__ACTIVITY__: Copy out all of the records, exactly as they appear.

__EXTRACTED DATA__:

'''

(** [taskCollection.findOneAndUpdate(q, { $set: fields },
    { returnDocument: "after" })]: the updated document, or [null] when
    nothing matches. *)
Definition findOneAndUpdate (q fields : obj) : io collection value :=
  let* _ := round_trip in
  λ c,
    match head (List.filter (matches q) (docs c)) with
    | Some d =>
        (with_docs c (alter_first (matches q) (apply_set fields) (docs c)),
         Ok (VObj (apply_set fields d)))
    | None => (c, Ok VNull)
    end.

(** [taskCollection.deleteOne(q)]: resolves to [result.deletedCount]. *)
Definition deleteOne (q : obj) : io collection Z :=
  let* _ := round_trip in
  λ c,
    if existsb (matches q) (docs c)
    then (with_docs c (remove_first (matches q) (docs c)), Ok 1)
    else (c, Ok 0).

(** Objects live in a heap and are designated by their address. *)
Abbreviation heap := (list obj).

(** *** The document normaliser *)

Section Handlers.
Context `{Host}.

(** [transformTaskDocument(doc)].  On a value that is not an object (and is
    not falsy) [doc._id] reads as [undefined], whose [toString] throws. *)
Definition transformTaskDocument (doc : value) : outcome value :=
  if negb (truthy doc) then Ok VNull
  else
    match doc with
    | VObj d =>
        let task := d in                                  (* { ...doc } *)
        obind (js_toString (prop d "_id")) (λ s,
        Ok (VObj (<["id" := VStr s]> task)))              (* task.id = ... *)
    | _ => obind (js_toString VUndef) (λ s, Ok VUndef)
    end.

(** *** The route handlers *)

(** The identifiers of module scope, bound before any request arrives. *)
Definition module_scope : obj :=
  list_to_map
    [("express", VHost "express"); ("dotenv", VHost "dotenv");
     ("path", VHost "path"); ("fileURLToPath", VHost "fileURLToPath");
     ("MongoClient", VHost "MongoClient"); ("ObjectId", VHost "ObjectId");
     ("__filename", VHost "__filename"); ("__dirname", VHost "__dirname");
     ("app", VHost "app"); ("port", VHost "port"); ("uri", VHost "uri");
     ("client", VHost "client"); ("dbName", VStr "Nodetask");
     ("db", VHost "db"); ("taskCollection", VHost "taskCollection");
     ("transformTaskDocument", VHost "transformTaskDocument");
     ("startServer", VHost "startServer")].

(** The scope of a handler's [catch (error) { ... }] block: the module, the
    handler's parameters and [error].  The [const]s of the [try] block are
    not in scope there. *)
Definition catch_scope : obj :=
  <["error" := VHost "error"]> (<["req" := VHost "req"]> (<["res" := VHost "res"]> module_scope)).

(** The filter built by [GET /api/tasks] from [req.query]. *)
Definition list_filter (query : obj) : obj :=
  let complete := prop query "complete" in
  if defined complete then
    let isCompleted := strict_eq_str complete "true" in
    {[ "complete" := VBool isCompleted ]}
  else ∅.

(** [app.get("/api/tasks", ...)] *)
Definition get_tasks (req : request) : collection → collection * reply :=
  handle (try_catch
    (let query := list_filter (query req) in
     let* tasks := find query in
     let* transformedTasks := lift (map_throw transformTaskDocument (VObj <$> tasks)) in
     ret (Responded 200 (VArr transformedTasks)))
    (λ error, ret (Responded 500 (error_body (message error))))).

(** [app.get("/api/tasks/:id", ...)] *)
Definition get_task (req : request) : collection → collection * reply :=
  handle (try_catch
    (let id := params_id req in
     let* objectId := lift (ObjectId id) in
     let* task := findOne {[ "_id" := objectId ]} in
     if negb (truthy task) then
       ret (Responded 404 (error_body (not_found_text id)))
     else
       let* transformedTask := lift (transformTaskDocument task) in
       ret (Responded 200 transformedTask))
    (λ error, ret (Responded 500 (error_body "Invalid ID format")))).

(** The object literal [task] of the POST handler; [now] and [later] are
    what its two [new Date()] yield, in that order. *)
Definition new_task (now later : Z) (title description complete : value) : obj :=
  list_to_map
    [("title", title);
     ("description", js_or description (VStr ""));
     ("complete", js_or complete (VBool false));
     ("createdAt", VDate now);
     ("updatedAt", VDate later)].

(** [app.post("/api/tasks", ...)] *)
Definition post_task (now later : Z) (req : request) : collection → collection * reply :=
  handle (try_catch
    (let* fields := lift (destructure (body req)) in
     let title := prop fields "title" in
     let description := prop fields "description" in
     let complete := prop fields "complete" in
     if negb (truthy title) then
       ret (Responded 404 (error_body "Title is required"))
     else
       let task := new_task now later title description complete in
       let* insertedId := insertOne task in
       let* insertedTask := findOne {[ "_id" := insertedId ]} in
       ret (Responded 201 insertedTask))
    (λ error,
       let* id := lift (resolve catch_scope "id") in
       let* text := lift (interpolate id) in
       ret (Responded 404 (error_body (not_found_text text))))).

(** The [$set] part of [updateDoc] in the PUT handler. *)
Definition updateDoc (now : Z) (title description complete : value) : obj :=
  list_to_map
    [("title", title); ("description", description);
     ("complete", complete); ("updatedAt", VDate now)].

(** [app.put("/api/tasks/:id", ...)] *)
Definition put_task (now : Z) (req : request) : collection → collection * reply :=
  handle (try_catch
    (let id := params_id req in
     let* fields := lift (destructure (body req)) in
     let title := prop fields "title" in
     let description := prop fields "description" in
     let complete := prop fields "complete" in
     let* objectId := lift (ObjectId id) in
     let updateDoc := updateDoc now title description complete in
     let* updatedTask := findOneAndUpdate {[ "_id" := objectId ]} updateDoc in
     if negb (truthy updatedTask) then
       ret (Responded 404 (error_body (not_found_text id)))
     else
       let* transformedTask := lift (transformTaskDocument updatedTask) in
       ret (Responded 200 transformedTask))
    (λ error, ret (Responded 500 (error_body (message error))))).

(** [app.delete("/api/tasks/:id", ...)] *)
Definition delete_task (req : request) : collection → collection * reply :=
  handle (try_catch
    (let id := params_id req in
     let* objectId := lift (ObjectId id) in
     let* deletedCount := deleteOne {[ "_id" := objectId ]} in
     if deletedCount =? 0 then
       ret (Responded 404 (error_body (not_found_text id)))
     else
       ret (Responded 200 (message_body "Task deleted successfully")))
    (λ error, ret (Responded 500 (error_body (message error))))).

(** *** The normaliser over a heap of objects *)

(** A variable holds [undefined], [null] or a reference to an object of
    the heap.  A reference always designates a live object. *)
Inductive ref : Type :=
  | RUndef
  | RNull
  | RLoc (l : nat).

(** [{ ...o }]: a new object with the own properties of [o]. *)
Definition spread (l : nat) : io heap nat :=
  λ h, (h ++ [default ∅ (h !! l)], Ok (length h)).

(** [o.k] *)
Definition read (l : nat) (k : string) : io heap value :=
  λ h, (h, Ok (prop (default ∅ (h !! l)) k)).

(** [o.k = v] *)
Definition write (l : nat) (k : string) (v : value) : io heap unit :=
  λ h, (alter (insert k v) l h, Ok ()).

(** [transformTaskDocument(doc)] with [doc] a reference: the same statements
    as above, with the allocation and the assignment made explicit. *)
Definition transformTaskDocument_ref (doc : ref) : io heap ref :=
  match doc with
  | RUndef | RNull => ret RNull
  | RLoc d =>
      let* task := spread d in
      let* _id := read d "_id" in
      let* s := lift (js_toString _id) in
      let* _ := write task "id" (VStr s) in
      ret (RLoc task)
  end.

'''

__ANSWER BOX__:
(** [taskCollection.findOneAndUpdate(q, { $set: fields },
    { returnDocument: "after" })]: the updated document, or [null] when
    nothing matches. *)
Definition findOneAndUpdate (q fields : obj) : io collection value :=
  let* _ := round_trip in
  λ c,
    match head (List.filter (matches q) (docs c)) with
    | Some d =>
        (with_docs c (alter_first (matches q) (apply_set fields) (docs c)),
         Ok (VObj (apply_set fields d)))
    | None => (c, Ok VNull)
    end.

(** [taskCollection.deleteOne(q)]: resolves to [result.deletedCount]. *)
Definition deleteOne (q : obj) : io collection Z :=
  let* _ := round_trip in
  λ c,
    if existsb (matches q) (docs c)
    then (with_docs c (remove_first (matches q) (docs c)), Ok 1)
    else (c, Ok 0).

(** Objects live in a heap and are designated by their address. *)
Abbreviation heap := (list obj).

(** *** The document normaliser *)

Section Handlers.
Context `{Host}.

(** [transformTaskDocument(doc)].  On a value that is not an object (and is
    not falsy) [doc._id] reads as [undefined], whose [toString] throws. *)
Definition transformTaskDocument (doc : value) : outcome value :=
  if negb (truthy doc) then Ok VNull
  else
    match doc with
    | VObj d =>
        let task := d in                                  (* { ...doc } *)
        obind (js_toString (prop d "_id")) (λ s,
        Ok (VObj (<["id" := VStr s]> task)))              (* task.id = ... *)
    | _ => obind (js_toString VUndef) (λ s, Ok VUndef)
    end.

(** *** The route handlers *)

(** The identifiers of module scope, bound before any request arrives. *)
Definition module_scope : obj :=
  list_to_map
    [("express", VHost "express"); ("dotenv", VHost "dotenv");
     ("path", VHost "path"); ("fileURLToPath", VHost "fileURLToPath");
     ("MongoClient", VHost "MongoClient"); ("ObjectId", VHost "ObjectId");
     ("__filename", VHost "__filename"); ("__dirname", VHost "__dirname");
     ("app", VHost "app"); ("port", VHost "port"); ("uri", VHost "uri");
     ("client", VHost "client"); ("dbName", VStr "Nodetask");
     ("db", VHost "db"); ("taskCollection", VHost "taskCollection");
     ("transformTaskDocument", VHost "transformTaskDocument");
     ("startServer", VHost "startServer")].

(** The scope of a handler's [catch (error) { ... }] block: the module, the
    handler's parameters and [error].  The [const]s of the [try] block are
    not in scope there. *)
Definition catch_scope : obj :=
  <["error" := VHost "error"]> (<["req" := VHost "req"]> (<["res" := VHost "res"]> module_scope)).

(** The filter built by [GET /api/tasks] from [req.query]. *)
Definition list_filter (query : obj) : obj :=
  let complete := prop query "complete" in
  if defined complete then
    let isCompleted := strict_eq_str complete "true" in
    {[ "complete" := VBool isCompleted ]}
  else ∅.

(** [app.get("/api/tasks", ...)] *)
Definition get_tasks (req : request) : collection → collection * reply :=
  handle (try_catch
    (let query := list_filter (query req) in
     let* tasks := find query in
     let* transformedTasks := lift (map_throw transformTaskDocument (VObj <$> tasks)) in
     ret (Responded 200 (VArr transformedTasks)))
    (λ error, ret (Responded 500 (error_body (message error))))).

(** [app.get("/api/tasks/:id", ...)] *)
Definition get_task (req : request) : collection → collection * reply :=
  handle (try_catch
    (let id := params_id req in
     let* objectId := lift (ObjectId id) in
     let* task := findOne {[ "_id" := objectId ]} in
     if negb (truthy task) then
       ret (Responded 404 (error_body (not_found_text id)))
     else
       let* transformedTask := lift (transformTaskDocument task) in
       ret (Responded 200 transformedTask))
    (λ error, ret (Responded 500 (error_body "Invalid ID format")))).

(** The object literal [task] of the POST handler; [now] and [later] are
    what its two [new Date()] yield, in that order. *)
Definition new_task (now later : Z) (title description complete : value) : obj :=
  list_to_map
    [("title", title);
     ("description", js_or description (VStr ""));
     ("complete", js_or complete (VBool false));
     ("createdAt", VDate now);
     ("updatedAt", VDate later)].

(** [app.post("/api/tasks", ...)] *)
Definition post_task (now later : Z) (req : request) : collection → collection * reply :=
  handle (try_catch
    (let* fields := lift (destructure (body req)) in
     let title := prop fields "title" in
     let description := prop fields "description" in
     let complete := prop fields "complete" in
     if negb (truthy title) then
       ret (Responded 404 (error_body "Title is required"))
     else
       let task := new_task now later title description complete in
       let* insertedId := insertOne task in
       let* insertedTask := findOne {[ "_id" := insertedId ]} in
       ret (Responded 201 insertedTask))
    (λ error,
       let* id := lift (resolve catch_scope "id") in
       let* text := lift (interpolate id) in
       ret (Responded 404 (error_body (not_found_text text))))).

(** The [$set] part of [updateDoc] in the PUT handler. *)
Definition updateDoc (now : Z) (title description complete : value) : obj :=
  list_to_map
    [("title", title); ("description", description);
     ("complete", complete); ("updatedAt", VDate now)].

(** [app.put("/api/tasks/:id", ...)] *)
Definition put_task (now : Z) (req : request) : collection → collection * reply :=
  handle (try_catch
    (let id := params_id req in
     let* fields := lift (destructure (body req)) in
     let title := prop fields "title" in
     let description := prop fields "description" in
     let complete := prop fields "complete" in
     let* objectId := lift (ObjectId id) in
     let updateDoc := updateDoc now title description complete in
     let* updatedTask := findOneAndUpdate {[ "_id" := objectId ]} updateDoc in
     if negb (truthy updatedTask) then
       ret (Responded 404 (error_body (not_found_text id)))
     else
       let* transformedTask := lift (transformTaskDocument updatedTask) in
       ret (Responded 200 transformedTask))
    (λ error, ret (Responded 500 (error_body (message error))))).

(** [app.delete("/api/tasks/:id", ...)] *)
Definition delete_task (req : request) : collection → collection * reply :=
  handle (try_catch
    (let id := params_id req in
     let* objectId := lift (ObjectId id) in
     let* deletedCount := deleteOne {[ "_id" := objectId ]} in
     if deletedCount =? 0 then
       ret (Responded 404 (error_body (not_found_text id)))
     else
       ret (Responded 200 (message_body "Task deleted successfully")))
    (λ error, ret (Responded 500 (error_body (message error))))).

(** *** The normaliser over a heap of objects *)

(** A variable holds [undefined], [null] or a reference to an object of
    the heap.  A reference always designates a live object. *)
Inductive ref : Type :=
  | RUndef
  | RNull
  | RLoc (l : nat).

(** [{ ...o }]: a new object with the own properties of [o]. *)
Definition spread (l : nat) : io heap nat :=
  λ h, (h ++ [default ∅ (h !! l)], Ok (length h)).

(** [o.k] *)
Definition read (l : nat) (k : string) : io heap value :=
  λ h, (h, Ok (prop (default ∅ (h !! l)) k)).

(** [o.k = v] *)
Definition write (l : nat) (k : string) (v : value) : io heap unit :=
  λ h, (alter (insert k v) l h, Ok ()).

(** [transformTaskDocument(doc)] with [doc] a reference: the same statements
    as above, with the allocation and the assignment made explicit. *)
Definition transformTaskDocument_ref (doc : ref) : io heap ref :=
  match doc with
  | RUndef | RNull => ret RNull
  | RLoc d =>
      let* task := spread d in
      let* _id := read d "_id" in
      let* s := lift (js_toString _id) in
      let* _ := write task "id" (VStr s) in
      ret (RLoc task)
  end.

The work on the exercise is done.